Жуки-светляки в джунглях, диковинные фрукты, которые приносили им завербованные пленники с «Нативидада», даже надоедливые москиты – все их веселило. Под обрывом рядом с батареей бил родник, так что в кои-то веки матросы пили вволю. Для людей, от которых питьевую воду месяцами охранял часовой, то была роскошь неописуемая.
Вскоре на песке, подальше от пороховых бочонков, укрытых парусиной и охраняемых часовыми, разложили костры и принялись плавить смолу. Провинившихся не хватало, чтоб нащипать нужное количество пеньки. Пришлось отрядить на это часть команды. «Лидию» положили на бок, и плотник начал приводить в порядок ее днище. Пробоины заделали, разошедшиеся швы проконопатили и просмолили, утраченные листы меди заменили последними из бывших в запасе. Четыре дня бухту оглашал стук молотков, запах горячей смолы от котлов плыл над водной гладью.
Наконец плотник выразил свое удовлетворение, и Хорнблауэр, придирчиво осмотрев каждый фут корабельного днища, вынужден был с ним согласиться. «Лидию» подняли и, не загружая, отверповали к подножию уступа, на котором размещалась батарея – осадка фрегата была так мала, что его удалось подвести вплотную к откосу. Наверху, прямо над палубой «Лидии», Буш укрепил продольные брусья. После многократных мучительных попыток «Лидию» установили на якоре так, чтобы обломок бизань-мачты оказался точно под вертикальным тросом, спущенным Бушем с талей высоко наверху. Тогда выбили удерживающие обломок клинья и выдернули его из «Лидии», словно гнилой зуб.
Это было просто в сравнении с тем, что последовало дальше. Семидесятипятифутовый грота-рей надо было поднять к продольным брусьям и вертикально опустить вниз. Если б он сорвался, то исполинской стрелой пробил бы днище и наверняка потопил судно. Когда рей отвесно встал над степсом бизань-мачты, его дюйм за дюймом начали спускать, пока матросы не загнали его толстый шпор в главную палубу и дальше, сквозь кубрик, где он наконец уперся в степс на кильсоне. Оставалось укрепить его клиньями, натянуть новые ванты, и «Лидия» вновь обрела мачту, способную выдержать шторма у мыса Горн.

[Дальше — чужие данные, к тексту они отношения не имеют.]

(* ===== verification/Backstops.v ===== *)
(** * The reconciler's queue sweeps: [reconcile/tasks.py],
      [reconcile/concierge/cancelled_row.py]

    Each tick recovers the rows no session will finish: RUNNING rows of
    sessions that are over, PENDING rows whose pull request merged, PENDING
    rows of a ticket that already ended, parked rows whose gate has cleared.
    What a sweep reads before it takes the queue lock may be stale: [others]
    is what other processes do to the queue in between. *)

From S2P Require Import Prelude PyStr Enums Tasks World Vocab Lifecycle GateBackoff Clients Crud.
From S2P Require Import GhReads PrHydrate Requeue Probes QueueRows.

#[local] Open Scope cw_scope.

Definition _COMPLETION_ROUTING_GRACE_SECONDS : Z := 60.
Definition _DIRTY_WORKTREE_REASON : string := "dirty_worktree".
Definition _TIMED_OUT_MERGED_REASON : string := "timed_out_merged".
Definition _NEVER_CLAIMED_COMPLETION_REASON : string := "never_claimed_completion_refused".

(** The queue and its inbox, the session file, the cursor of the stale-gate
    consumer, the desktop notifications fired. *)
Record RecWorld := mkRecWorld {
  rw_queue : QueueWorld;
  rw_sessions : list Session;
  rw_cursor : option string;
  rw_pushes : list (string * string) }.

#[export] Instance RecWorld_eta : RecordEta RecWorld := λ w,
  mkRecWorld w.(rw_queue) w.(rw_sessions) w.(rw_cursor) w.(rw_pushes).
#[export] Instance upd_rw_queue : Updater rw_queue := ltac:(derive_updater).
#[export] Instance upd_rw_sessions : Updater rw_sessions := ltac:(derive_updater).
#[export] Instance upd_rw_cursor : Updater rw_cursor := ltac:(derive_updater).
#[export] Instance upd_rw_pushes : Updater rw_pushes := ltac:(derive_updater).

Definition on_rq {A} (m : M QueueWorld A) : M RecWorld A := λ w,
  let '(r, q) := m w.(rw_queue) in (r, w <| rw_queue := q |>).

(** [{k(x): x for x in l}]: the last of equal keys stays. *)
Definition dict_by {K A} `{Countable K} (k : A → K) (l : list A) : gmap K A :=
  fold_left (λ m x, <[k x := x]> m) l ∅.

Section Rows.
Context {C : Clock}.

(** [for task in store.tasks: ... transition_task_status(task, ...)]: the rows
    afterwards, and those acted on, as they were. *)
Fixpoint sweep_rows (act : TicketTask → option (M World unit)) (ts : list TicketTask)
  : M QueueWorld (list TicketTask * list TicketTask) :=
  match ts with
  | [] => mret ([], [])
  | t :: ts' =>
      match act t with
      | None => r ← sweep_rows act ts'; mret (t :: r.1, r.2)
      | Some m =>
          t' ← on_row t m;
          r ← sweep_rows act ts';
          mret (t' :: r.1, t :: r.2)
      end
  end.

(** The sweep of the whole file, saved when a row changed. *)
Definition sweep_store (act : TicketTask → option (M World unit))
  : M QueueWorld (list TicketTask) :=
  store ← load_dev_queue;
  r ← sweep_rows act store.(tasks);
  when (negb (bool_decide (r.2 = []))) (save_dev_queue (set_tasks r.1 store)) ;;
  mret r.2.
End Rows.

(** ** Rows of sessions that are over *)

Definition past_completion_grace (now : Z) (s : Session) : bool :=
  match s.(sess_completed_at) with
  | None => true
  | Some c => Z.leb (seconds _COMPLETION_ROUTING_GRACE_SECONDS) (now - c)
  end.

Definition _sessions_past_completion_grace (sessions : list Session) (now : Z) : list Session :=
  filter (λ s, past_completion_grace now s = true) sessions.

(** One of the targets of [backstop_targets]. *)
Definition backstop_target (st : SessionStatus.SessionStatus) (now : Z) (s : Session) : bool :=
  bool_decide (s.(sess_status) = st) && bool_decide (s.(sess_origin) = SessionOrigin.DAEMON)
  && past_completion_grace now s.

Definition owned_running (ids : gset string) (t : TicketTask) : bool :=
  match t.(session_id) with
  | None => false
  | Some sid => bool_decide (sid ∈ ids) && bool_decide (t.(status) = QueueItemStatus.RUNNING)
                && negb (_is_backstop_exempt t)
  end.

Definition ids_of (ss : list Session) : gset string := list_to_set (map sess_id ss).

Definition row_session_ids (ts : list TicketTask) : gset string :=
  list_to_set (omap session_id ts).

Definition backstop_targets (sessions : list Session) (ts : list TicketTask)
  (st : SessionStatus.SessionStatus) (now : Z) : list Session * gset string :=
  let targets := _sessions_past_completion_grace
    (filter (λ s, s.(sess_status) = st ∧ s.(sess_origin) = SessionOrigin.DAEMON) sessions) now in
  (targets, row_session_ids (filter (λ t, owned_running (ids_of targets) t = true) ts)).

(** The lockless capture of what the two backstops will ask: a session about to
    pass its grace is captured too. *)
Definition DIRTY_CHECK_LOOKAHEAD_SECONDS : Z := 15.

Definition capture_backstop_dirty_checks {C : Clock} {D : DirtyProbe} (deferred_last : gset string)
  (sessions : list Session) (ts : list TicketTask) (now : Z) : M CaptureWorld unit :=
  let lookahead := (now + seconds DIRTY_CHECK_LOOKAHEAD_SECONDS)%Z in
  let asked st :=
    let '(targets, running_ids) := backstop_targets sessions ts st lookahead in
    filter (λ s, s.(sess_id) ∈ running_ids) targets in
  capture_all deferred_last (asked SessionStatus.TIMED_OUT ++ asked SessionStatus.COMPLETED).

(** [dict.get(task.session_id)]. *)
Definition session_of {A} (by_id : gmap string A) (t : TicketTask) : option A :=
  sid ← t.(session_id); by_id !! sid.

(** The disposition the row is parked with; [None] reverts it. *)
Definition backstop_park (dirty : gmap string string) (by_id : gmap string Session)
  (t : TicketTask) : option string :=
  let recovery := (s ← session_of by_id t; s.(sess_recovery_disposition)) in
  if is_Some_b (session_of dirty t) || is_Some_b recovery
  then Some (default _DIRTY_WORKTREE_REASON (str_or recovery None))
  else None.

Section Backstop.
Context {C : Clock}.

Definition backstop_row (park : option string) : M World unit :=
  match park with
  | Some disp => transition_task_status QueueItemStatus.BLOCKED_ON_USER (Some disp) None None true
  | None => transition_task_status QueueItemStatus.PENDING None None None true
  end ;;
  assign (λ t, t <| session_id := None |>).

Definition backstop_act (ids : gset string) (dirty : gmap string string)
  (by_id : gmap string Session) (t : TicketTask) : option (M World unit) :=
  if owned_running ids t then Some (backstop_row (backstop_park dirty by_id t)) else None.

Definition dirty_page (dirty : gmap string string) (s : Session) : event :=
  let reason := default (default _DIRTY_WORKTREE_REASON (dirty !! s.(sess_id)))
                  (str_or s.(sess_recovery_reason) None) in
  mkEvent SESSION_NEEDS_ATTENTION
    [("session_id", JStr s.(sess_id)); ("session_name", JStr s.(sess_name));
     ("client", JStr s.(sess_client));
     ("ticket_id", of_opt_str (ticket_id_for_session s.(sess_name)));
     ("claude_session_id", of_opt_str s.(sess_claude_session_id));
     ("paused_status", JStr (default _DIRTY_WORKTREE_REASON
                               (str_or s.(sess_recovery_disposition) None)));
     ("breadcrumbs", JStr (match s.(sess_worktree_path) with
                           | Some wt => wt +:+ ": " +:+ reason | None => reason end));
     ("crashed", JBool false); ("lane", of_opt_str s.(sess_lane))] None.

Definition _revert_running_tasks_for_sessions (ids : gset string) (dirty : gmap string string)
  (by_id : gmap string Session) : M RecWorld (list string) :=
  if bool_decide (ids = ∅) then mret [] else
  acted ← on_rq (sweep_store (backstop_act ids dirty by_id));
  let parked := filter (λ t, is_Some (backstop_park dirty by_id t)) acted in
  let reverted := filter (λ t, backstop_park dirty by_id t = None) acted in
  let notify := omap (session_of by_id) parked in
  on_rq (q_record (map (dirty_page dirty) notify)) ;;
  modify (λ w, w <| rw_pushes := w.(rw_pushes)
                    ++ map (λ s, (s.(sess_name), s.(sess_client))) notify |>) ;;
  mret (map ticket_id reverted).

(** [partition_dirty]: the reasons and the deferred sessions. *)
Fixpoint partition_dirty (checks : option DirtyChecks) (ss : list Session)
  : M RecWorld (gmap string string * gset string) :=
  match ss with
  | [] => mret (∅, ∅)
  | s :: ss' =>
      now ← (if has_capture checks s then on_rq q_now else mret 0%Z);
      r ← partition_dirty checks ss';
      mret (match lookup_dirty_reason checks s now with
            | inl _ => (r.1, {[s.(sess_id)]} ∪ r.2)
            | inr (Some reason) => (<[s.(sess_id) := default reason (r.1 !! s.(sess_id))]> r.1, r.2)
            | inr None => r
            end)
  end.

Definition _revert_terminal_backstop (others : QueueWorld → QueueWorld)
  (st : SessionStatus.SessionStatus) (checks : option DirtyChecks) : M RecWorld (list string) :=
  w ← get;
  now ← on_rq q_now;
  let '(targets, running_ids) := backstop_targets w.(rw_sessions) w.(rw_queue).(q_store).(tasks) st now in
  d ← partition_dirty checks (filter (λ s, s.(sess_id) ∈ running_ids) targets);
  let ready := running_ids ∖ d.2 in
  modify (λ w, w <| rw_sessions := map
    (λ s, if backstop_target st now s && negb (is_Some_b s.(sess_reap_reason))
             && bool_decide (s.(sess_id) ∈ ready)
          then s <| sess_reap_reason := Some COMPLETED_BACKSTOP_value |> else s)
    w.(rw_sessions) |>) ;;
  on_rq (modify others) ;;
  _revert_running_tasks_for_sessions ready d.1 (dict_by sess_id targets).

Definition revert_timed_out_tasks (others : QueueWorld → QueueWorld) (checks : option DirtyChecks)
  : M RecWorld (list string) :=
  _revert_terminal_backstop others SessionStatus.TIMED_OUT checks.

Definition revert_completed_silent_tasks (others : QueueWorld → QueueWorld) (checks : option DirtyChecks)
  : M RecWorld (list string) :=
  _revert_terminal_backstop others SessionStatus.COMPLETED checks.
End Backstop.

(** ** PENDING rows whose pull request merged *)

(** A client's clone. *)
Class RepoDir := _git_dir : ClientConfig → string.

Definition TaskIndex : Type := gmap (string * string) TicketTask.

Definition task_key (t : TicketTask) : string * string := (t.(client), t.(ticket_id)).

Definition _is_never_claimed (task : TicketTask) : bool :=
  (negb (is_Some_b task.(session_id)) && Z.eqb task.(attempts) task.(spawn_error_count))
  || negb task.(ever_spawned).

«Лидию» вернули на прежнюю стоянку, загрузили бочками с солониной и водой, пушками и ядрами, кроме тех, что еще охраняли вход в залив. Теперь она потяжелела и стала устойчивей, можно было поправить такелаж и заново поднять стеньги. Каждый трос основали заново, заново натянули стоячий такелаж. Наконец «Лидия» стала таким же исправным судном, каким, только что снаряженная, покидала Портсмут.
Только тогда Хорнблауэр позволил себе перевести дух и немного расслабиться. Капитан корабля, который и не корабль вовсе, а запертый в бухте беспомощный остов, не знает ни минуты душевного покоя.